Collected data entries
==================================================

(** *** app.py: the sidebar

    The block under [with st.sidebar:], run with the value of the
    environment variable, the user's inputs and the article text of the
    session state (none on the first run); it gives the API key, the
    article text it leaves in the session state and the state of the
    "Generate Game Model" button. *)
Definition sidebar (env_key : option string) (inp : inputs)
    (session_text : option string)
  : IO (py_exn lib_exn) (string * string * bool) :=
  show Sidebar (st_header "Configuration") ;;
  api_key <-
    (if str_truthy (default "" env_key) then io_ret (default "" env_key)
     else show Sidebar (st_text_input "OpenAI API Key") ;;
          io_ret (typed_api_key inp)) ;;
  show Sidebar st_divider ;;
  show Sidebar (st_header "Input Source") ;;
  show Sidebar (st_radio "Choose Input:" ["URL"; "Raw Text"]) ;;
  let article_text := default "" session_text in
  article_text <-
    match input_type inp with
    | URL =>
        show Sidebar (st_text_input "Enter Article URL") ;;
        show Sidebar (st_button "Fetch & Analyze") ;;
        article_text <-
          (if fetch_clicked inp then
             show Sidebar (st_spinner "Fetching article...") ;;
             fetched_text <- fetch_article (typed_url inp) ;;
             if str_truthy (default "" fetched_text) then
               show Sidebar (st_success "Article fetched successfully!") ;;
               io_ret (default "" fetched_text)
             else
               show Sidebar (st_error
                 "Failed to fetch article. Please check the URL or try raw text.") ;;
               io_ret article_text
           else io_ret article_text) ;;
        (if str_truthy article_text then
           show Sidebar (st_expander "Show Content") ;;
           show (Within Sidebar "Show Content")
                (st_write (slice_to 500 article_text +:+ "..."))
         else io_ret tt) ;;
        io_ret article_text
    | Raw_Text =>
        show Sidebar (st_text_area "Paste Article Text Here" article_text) ;;
        io_ret (pasted_text inp)
    end ;;
  show Sidebar (st_button "Generate Game Model") ;;
  io_ret (api_key, article_text, run_clicked inp).

(** *** app.py: the main interface *)

(** The left column: the narrative analysis, the solution and the players. *)
Definition show_analysis (response : GameTheoryAnalysis) : IO (py_exn lib_exn) unit :=
  show Col1 (st_subheader "Narrative Analysis") ;;
  show Col1 (st_write ("**Title:** " +:+ title response)) ;;
  show Col1 (st_write ("**Strategic Summary:** " +:+ strategic_summary response)) ;;
  show Col1 (st_write ("**Confidence Score:** "
                       +:+ pretty (confidence_score response) +:+ "/100")) ;;
  show Col1 (st_markdown "---") ;;
  show Col1 (st_subheader "Game Solution") ;;
  show Col1 (st_info ("**Nash Equilibrium:** "
                      +:+ nash_equilibrium_explanation response)) ;;
  show Col1 (st_warning ("**Model vs. Reality:** "
                         +:+ actual_events_comparison response)) ;;
  show Col1 (st_subheader "Players") ;;
  io_for_each (players response) (λ p,
    show Col1 (st_markdown ("- **" +:+ Player.name p +:+ "** ("
                            +:+ PlayerRole_value (Player.role p) +:+ "): "
                            +:+ Player.description p))).

(** The right column: the game tree, drawn from the store [h] with [limit]
    activations at hand. *)
Definition show_game_tree (h : heap) (limit : nat) (response : GameTheoryAnalysis)
  : IO (py_exn lib_exn) unit :=
  show Col2 (st_subheader "Game Tree Visualization") ;;
  match game_tree response with
  | Some root =>
      match (draw_game_tree textwrap_wrap float_str limit (Some root) h).1 with
      | Returned graph =>
          show Col2 (st_graphviz_chart graph) ;;
          show Col2 (st_expander "🔍 View Raw Text / Zoom Details") ;;
          show (Within Col2 "🔍 View Raw Text / Zoom Details")
               (st_info "If the tree is too large, use browser zoom or right-click 'Open Image in New Tab'.")
      | Raised e => io_raise (TraversalError e)
      end
  | None => show Col2 (st_warning "No game tree generated.")
  end.

Definition main_interface (client : option Client) (h : heap) (limit : nat)
    (run_btn : bool) (article_text api_key : string)
  : IO (py_exn lib_exn) unit :=
  if run_btn && str_truthy article_text then
    show Page (st_spinner "Agent is modeling the game...") ;;
    io_try
      (analysis <- analyze_text_to_game client article_text (Some api_key) ;;
       match analysis with
       | (Some response, _) =>
           show Page (st_columns [1; 2]%nat) ;;
           show_analysis response ;;
           show_game_tree h limit response
       | (None, reasoning) =>
           show Page (st_warning "No strategic game detected in the text.") ;;
           show Page (st_info ("**Agent Reasoning:** " +:+ reasoning))
       end)
      (λ e, show Page (st_error ("An error occurred during analysis: "
                                 +:+ exn_str e)))
  else if run_btn && negb (str_truthy article_text) then
    show Page (st_error "Please provide input text first.")
  else io_ret tt.

(** The first run of the script of app.py in a process: the import of
    backend.py runs its module-level code, which initialises the client,
    then the page is built from top to bottom.  It gives the article text
    left in the session state. *)
Definition app (env_key : option string) (inp : inputs)
    (session_text : option string) (h : heap) (limit : nat)
  : IO (py_exn lib_exn) string :=
  client <- init_client env_key ;;
  show Page (st_set_page_config "wide" "News -> Game Theory Agent") ;;
  show Page (st_title "🕵️ Game Theory Analyzer Agent") ;;
  show Page (st_markdown "Turns news narratives into formal Extensive Form Games.") ;;
  entered <- sidebar env_key inp session_text ;;
  let '(api_key, article_text, run_btn) := entered in
  main_interface client h limit run_btn article_text api_key ;;
  io_ret article_text.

==================================================

# TASK DIRECTIONS
Only the lines above from the line with "show (Within Sidebar" to the line with "(** The left", those two lines included, should be reproduced exactly.

# SOLUTION FOR THIS EXERCISE
           show (Within Sidebar "Show Content")
                (st_write (slice_to 500 article_text +:+ "..."))
         else io_ret tt) ;;
        io_ret article_text
    | Raw_Text =>
        show Sidebar (st_text_area "Paste Article Text Here" article_text) ;;
        io_ret (pasted_text inp)
    end ;;
  show Sidebar (st_button "Generate Game Model") ;;
  io_ret (api_key, article_text, run_clicked inp).

(** *** app.py: the main interface *)

(** The left column: the narrative analysis, the solution and the players. *)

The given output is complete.